PARIGI - Terremoto nel caso Battisti: bocciato per l'ultima volta nell'iter giudiziario francese, il latitante cambia il collegio di difesa e dagli «avvocati militanti» passa al più celebre difensore di imputati della tangentopoli di Francia, Eric Turcon. Dal punto di vista procedurale, si attende ormai soltanto il decreto di estradizione del governo ma tra i fuoriusciti italiani c'è smarrimento per la mossa inattesa di Battisti.
Fuggiasco in difficoltà e spinto a un gesto disperato, quello di proclamarsi innocente gridandolo ai quattro venti, oppure ennesimo lucido calcolo di un fuggiasco di professione? Cosa stia architettando Cesare Battisti, latitante da Ferragosto, e dove si trovi la sua cabina di regia, è un mistero. Finora, l'ex terrorista si era attenuto alla «regola d'onore» osservata da tutti i rifugiati, mai proclamarsi innocente in prima persona ma difendere il diritto di tutti a restare in Francia.

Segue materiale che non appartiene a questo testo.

(** * Gita multilingual reader: daily quote selector and tanpura drone

    A shallow embedding of the two stateful hooks of the application,
    [useDailyQuote] (src/hooks/useDailyQuote.ts) and [useTanpuraDrone]
    (src/hooks/useTanpuraDrone.ts), together with [fetchLocalized]
    (src/components/GitaExperience.tsx) and the component's own logic:
    the choice of a voice, the chapter and section shown, the narration
    handlers and the [voiceschanged] effect.

    The browser is modelled as an explicit world that the hooks' code
    threads through a state-and-exception monad: the clock and the time
    zone, [window.localStorage], [Math.random], and the Web Audio graph.
    JavaScript numbers that are not integers (frequencies, gains, random
    draws) are modelled as exact rationals: the statements about them are
    about the values the program's expressions denote, not about binary64
    rounding. *)

From Stdlib Require Import ZArith QArith Qround String Ascii List Bool Lia Lqa.
From stdpp Require Import base gmap strings list pretty.

Open Scope Z_scope.

(** ** Completions: a state monad with JavaScript exceptions *)

Inductive Exn :=
  | SecurityError
  | QuotaExceededError
  | SyntaxError
  | TypeError
  | RangeError
  | InvalidStateError.

Inductive Completion (A : Type) :=
  | Normal (a : A)
  | Throw (e : Exn).

Arguments Normal {A} a.
Arguments Throw {A} e.

(** A computation over a world [W]: it ends normally with a value or
    abruptly with an exception, and in both cases leaves a world behind. *)
Definition Eff (W A : Type) : Type := W -> Completion A * W.

Definition ret {W A} (a : A) : Eff W A := fun w => (Normal a, w).

Definition bind {W A B} (c : Eff W A) (k : A -> Eff W B) : Eff W B :=
  fun w =>
    match c w with
    | (Normal a, w') => k a w'
    | (Throw e, w') => (Throw e, w')
    end.

Definition throw {W A} (e : Exn) : Eff W A := fun w => (Throw e, w).

(** [try { c } catch { h }]: the effects [c] had before it threw stay. *)
Definition try_catch {W A} (c : Eff W A) (h : Exn -> Eff W A) : Eff W A :=
  fun w =>
    match c w with
    | (Normal a, w') => (Normal a, w')
    | (Throw e, w') => h e w'
    end.

Definition get {W} : Eff W W := fun w => (Normal w, w).
Definition modify {W} (f : W -> W) : Eff W unit := fun w => (Normal tt, f w).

Irene Terrel e Jean-Jacques de Felice, i due difensori storici della colonia di fuoriusciti italiani, sono stati liquidati su due piedi da Battisti dopo aver seguito passo passo e con un trasporto assoluto, da militanti, il percorso dell'ex leader dei Proletari armati per il comunismo (Pac). «Non è una questione di sfiducia nei loro confronti - ha spiegato all'Ansa il nuovo avvocato, Turcon - loro sono soprattutto degli amici di Battisti. Il fatto è che il mio cliente ha deciso semplicemente di cambiare strategia. Finora, ha insistito sul diritto di non farsi estradare dalla Francia, evocando responsabilità collettive. Adesso vuole gridare a tutti che è innocente».

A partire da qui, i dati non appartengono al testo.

(** * BROP bridge server: routing, correlation and translation

    A shallow embedding of [bridge_server.py] (class [BROPBridgeServer]) and
    the properties of its message routing.

    Conventions of the embedding.
    - A text frame is represented by what [json.loads] makes of it: [None]
      when [json.loads] raises, [Some j] otherwise.  A frame handed to
      [send] is represented by the object given to [json.dumps].
    - A websocket object is a connection identifier ([conn]).
    - Each call of a [process_*] coroutine is one atomic step.  These
      coroutines are suspended only inside [send], and the one piece of
      bridge state they read after a suspension is the set of BROP clients
      in [broadcast_extension_event], read once the CDP broadcast is over;
      it is taken as it is when the step begins.
    - The order in which [asyncio.gather] runs the sends of a broadcast is
      that of the iteration over the set of clients, which is not specified;
      statements about broadcasts do not depend on it.
    - Calls of [logger] have no effect on the bridge or on any connection
      and are left out. *)

From Stdlib Require Import ZArith String.
From Stdlib Require Import Floats.SpecFloat.
From stdpp Require Import gmap strings pretty.

Set Warnings "-register-all".
Local Open Scope string_scope.

(** ** JSON values, as [json.loads] builds them *)

Inductive json : Type :=
| JNull
| JBool (b : bool)
| JInt (n : Z)
| JFloat (f : spec_float)
| JStr (s : string)
| JArr (items : list json)
| JObj (fields : list (string * json)).

(** A Python [dict] with [str] keys, in insertion order. *)
Definition pydict := list (string * json).

Module Dict.

(** [d.get(k)] on the fields of a dict: the value stored under [k]. *)
Fixpoint get (k : string) (d : pydict) : option json :=
  match d with
  | [] => None
  | (k', v) :: d' => if String.eqb k k' then Some v else get k d'
  end.

(** [d[k] = v]: the value is replaced where [k] is, else [k] is added
    last. *)
Fixpoint set (k : string) (v : json) (d : pydict) : pydict :=
  match d with
  | [] => [(k, v)]
  | (k', v') :: d' =>
      if String.eqb k k' then (k', v) :: d' else (k', v') :: set k v d'
  end.

Definition keys (d : pydict) : list string := map fst d.

End Dict.

(** ** Python's view of JSON values *)

(** Truth value of an object ([if x:], [not x]).  A float is false when it
    is a zero; NaN and the infinities are true. *)
Definition truthy (j : json) : bool :=
  match j with
  | JNull => false
  | JBool b => b
  | JInt n => negb (Z.eqb n 0)
  | JFloat (S754_zero _) => false
  | JFloat _ => true
  | JStr s => negb (String.eqb s "")
  | JArr l => match l with [] => false | _ => true end
  | JObj d => match d with [] => false | _ => true end
  end.

(** [list] and [dict] are not hashable: using one as a key of a dict (or
    testing [in] with it) raises [TypeError]. *)
Definition hashable (j : json) : bool :=
  match j with
  | JArr _ | JObj _ => false
  | _ => true
  end.

(** The value of a finite float [(-1)^s * m * 2^e] against an [int]:
    Python compares them exactly. *)
Definition float_eq_int (f : spec_float) (n : Z) : bool :=
  match f with
  | S754_zero _ => Z.eqb n 0
  | S754_finite s m e =>
      let v := if s then Z.neg m else Z.pos m in
      if (0 <=? e)%Z then Z.eqb n (v * 2 ^ e) else Z.eqb v (n * 2 ^ (- e))
  | S754_infinity _ | S754_nan => false
  end.

(** Whether [a] and [b], two objects that came out of [json.loads], are
    the same key of a dict: a dict takes two keys for one when they are the
    same object or when [a == b].  For [==], [bool] is a subclass of [int]
    ([True == 1]), an [int] and a [float] of the same value are equal, and
    objects of different kinds are different.  NaN is not [==] to itself,
    but [json.loads] returns the one NaN object of its decoder for every
    NaN it reads, so as a key NaN is NaN. *)
Definition py_eqb (a b : json) : bool :=
  match a, b with
  | JNull, JNull => true
  | JStr s, JStr t => String.eqb s t
  | JBool x, JBool y => Bool.eqb x y
  | JBool x, JInt n | JInt n, JBool x => Z.eqb (Z.b2z x) n
  | JInt m, JInt n => Z.eqb m n
  | JBool x, JFloat f | JFloat f, JBool x => float_eq_int f (Z.b2z x)
  | JInt n, JFloat f | JFloat f, JInt n => float_eq_int f n
  | JFloat S754_nan, JFloat S754_nan => true
  | JFloat f, JFloat g => SFeqb f g
  | _, _ => false
  end.

(** The decimal digits of an [int], as [str] and f-strings write it. *)
Definition decimal (n : Z) : string := pretty n.
Arguments decimal : simpl never.

(** [x == "..."] against a string literal. *)
Definition eq_str (j : json) (s : string) : bool :=
  match j with
  | JStr t => String.eqb t s
  | _ => false
  end.

(** [x in [s1, s2, ...]] for a list of string literals. *)
Definition in_strs (j : json) (l : list string) : bool :=
  existsb (eq_str j) l.

(** ** Exceptions, connections and the effects of a coroutine *)

Inductive exn : Type :=
| JSONDecodeError
| AttributeError
| TypeError
| KeyError
| ConnectionClosed.

(** How a call ends: it returns a value or raises. *)
Inductive outcome (A : Type) : Type :=
| Done (a : A)
| Raised (e : exn).
Arguments Done {A} a.
Arguments Raised {A} e.

#[global] Instance outcome_ret : MRet outcome := fun A a => Done a.
#[global] Instance outcome_bind : MBind outcome := fun A B f m =>
  match m with
  | Done a => f a
  | Raised e => Raised e
  end.

(** [json.loads(message)]. *)
Definition json_loads (message : option json) : outcome json :=
  match message with
  | Some data => Done data
  | None => Raised JSONDecodeError
  end.

(** [x.get(k, default)]: only a dict has the method. *)
Definition py_get (x : json) (k : string) (dflt : json) : outcome json :=
  match x with
  | JObj d => Done (default dflt (Dict.get k d))
  | _ => Raised AttributeError
  end.

(** A websocket object. *)
Definition conn := nat.

(** The transports: [true] for a connection on which [send] raises. *)
Definition transport := conn -> bool.

(** The pending-request dicts: keys are request ids (any hashable object),
    values are the clients to answer. *)
Module Pending.

Definition t := list (json * conn).

Fixpoint lookup (k : json) (d : t) : option conn :=
  match d with
  | [] => None
  | (k', c) :: d' => if py_eqb k k' then Some c else lookup k d'
  end.

(** [k in d] *)
Definition contains (k : json) (d : t) : bool :=
  match lookup k d with Some _ => true | None => false end.

(** [d[k] = c]: an equal key keeps its place (and the key object first
    stored), its value is replaced; a new key is added. *)
Fixpoint store (k : json) (c : conn) (d : t) : t :=
  match d with
  | [] => [(k, c)]
  | (k', c') :: d' =>
      if py_eqb k k' then (k', c) :: d' else (k', c') :: store k c d'
  end.

(** What [d.pop(k)] leaves in [d]. *)
Fixpoint remove (k : json) (d : t) : t :=
  match d with
  | [] => []
  | (k', c') :: d' =>
      if py_eqb k k' then d' else (k', c') :: remove k d'
  end.

End Pending.

(** The fields of [BROPBridgeServer] that the routing reads or writes. *)
Record bridge : Type := Bridge {
  extension_client : option conn;
  cdp_clients : gset conn;
  brop_clients : gset conn;
  pending_cdp_requests : Pending.t;
  pending_brop_requests : Pending.t;
  message_counter : N
}.

(** [BROPBridgeServer.__init__] *)
Definition init : bridge :=
  Bridge None ∅ ∅ [] [] 0.

Definition set_extension_client (v : option conn) (b : bridge) : bridge :=
  Bridge v (cdp_clients b) (brop_clients b)
    (pending_cdp_requests b) (pending_brop_requests b) (message_counter b).
Definition set_cdp_clients (v : gset conn) (b : bridge) : bridge :=
  Bridge (extension_client b) v (brop_clients b)
    (pending_cdp_requests b) (pending_brop_requests b) (message_counter b).
Definition set_brop_clients (v : gset conn) (b : bridge) : bridge :=
  Bridge (extension_client b) (cdp_clients b) v
    (pending_cdp_requests b) (pending_brop_requests b) (message_counter b).
Definition set_pending_cdp_requests (v : Pending.t) (b : bridge) : bridge :=
  Bridge (extension_client b) (cdp_clients b) (brop_clients b)
    v (pending_brop_requests b) (message_counter b).
Definition set_pending_brop_requests (v : Pending.t) (b : bridge) : bridge :=
  Bridge (extension_client b) (cdp_clients b) (brop_clients b)
    (pending_cdp_requests b) v (message_counter b).
Definition set_message_counter (v : N) (b : bridge) : bridge :=
  Bridge (extension_client b) (cdp_clients b) (brop_clients b)
    (pending_cdp_requests b) (pending_brop_requests b) v.

(** One call of [websocket.send(json.dumps(obj))]: the connection and the
    object. *)
Definition frame : Type := conn * json.

(** The result of running a coroutine: the bridge it leaves, the [send]
    calls it made, in order, and how it ended. *)
Record result (A : Type) : Type := Result {
  final : bridge;
  sent : list frame;
  ending : outcome A
}.
Arguments Result {A} final sent ending.
Arguments final {A} r.
Arguments sent {A} r.
Arguments ending {A} r.

(** A coroutine of the bridge, run on given transports from a given
    bridge. *)
Definition M (A : Type) : Type := transport -> bridge -> result A.

#[global] Instance M_ret : MRet M := fun A a _ b => Result b [] (Done a).
#[global] Instance M_bind : MBind M := fun A B f m net b =>
  match m net b with
  | Result b1 s1 (Done a) =>
      match f a net b1 with
      | Result b2 s2 o => Result b2 (s1 ++ s2) o
      end
  | Result b1 s1 (Raised e) => Result b1 s1 (Raised e)
  end.

(** A call that touches neither the bridge nor a connection. *)
Definition lift {A} (o : outcome A) : M A := fun _ b => Result b [] o.

Definition gets {A} (f : bridge -> A) : M A := fun _ b => Result b [] (Done (f b)).
Definition modify (f : bridge -> bridge) : M unit :=
  fun _ b => Result (f b) [] (Done tt).

(** [await websocket.send(json.dumps(obj))] *)
Definition send (websocket : conn) (obj : json) : M unit := fun net b =>
  Result b [(websocket, obj)]
    (if net websocket then Raised ConnectionClosed else Done tt).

Per farlo, gli resta però soltanto il Consiglio di Stato, organo al quale si può ricorrere - con effetto sospensivo - dopo che il governo avrà emanato il suo decreto di estradizione. Quest'ultima decisione sembra peraltro scontata se si ricorda che il presidente, Jacques Chirac, incontrando il premier Silvio Berlusconi all'Eliseo il 2 luglio scorso, sottolineò che per la Francia estradare Battisti è un «dovere», dando appuntamento a dopo la sentenza di Cassazione per far conoscere la sua decisione.
«La proclamazione dell'innocenza - ha dichiarato Turcon - la faremo davanti al Consiglio di stato ma anche attraverso una campagna pubblica, per contrastare la pressione mediatica attorno a Battisti». Dichiarazioni, conferenze stampa, incontri: una campagna a 360 gradi che sarà orchestrata da un direttore all'altezza, quel Turcon noto per essere l'acerrimo nemico di Eva Joly e Laurence Vichnievsky, le due battagliere pm della Mani Pulite francese. Fra loro due e Turcon c'è stato un braccio di ferro continuo negli ultimi anni: il giovane e brillante avvocato se le è trovate di fronte assumendo la difesa di Alfred Sirven, il faccendiere numero 2 di Elf, il gigante petrolifero al centro del più grande scandalo della Repubblica. Dalle mani di Sirven passarono bustarelle e «regali» per miliardi, che finirono a pioggia su ministri come Roland Dumas, industriali, politici e intermediari.
Ma non solo: Turcon ha guidato il collegio di difesa della Mnef, la cittadella del potere socialista finita al centro di un'enorme inchiesta per malversazione. In quel caso, addirittura, il giovane legale finì in stato di fermo dopo aver scatenato la reazione delle due magistrate, accusandole di illecito per aver perquisito il suo ufficio: «se non ci fossero certi avvocati non ci sarebbe il riciclaggio di denaro» disse in quell'occasione la pm Eva Joly, andata su tutte le furie.
Se la «strana coppia» Battisti-Turcon ha spiazzato tutti, c'è chi - più pragmaticamente - ricorda che il cambio di collegio difensivo comporta un rallentamento delle procedure. E che, dopo il Consiglio di Stato, che resta una giurisdizione amministrativa, Battisti potrebbe puntare a presentare il suo caso alla Corte di Giustizia europea. Ma per ora, resta alla macchia, introvabile per tutti salvo che per Turcon, il suo nuovo avvocato.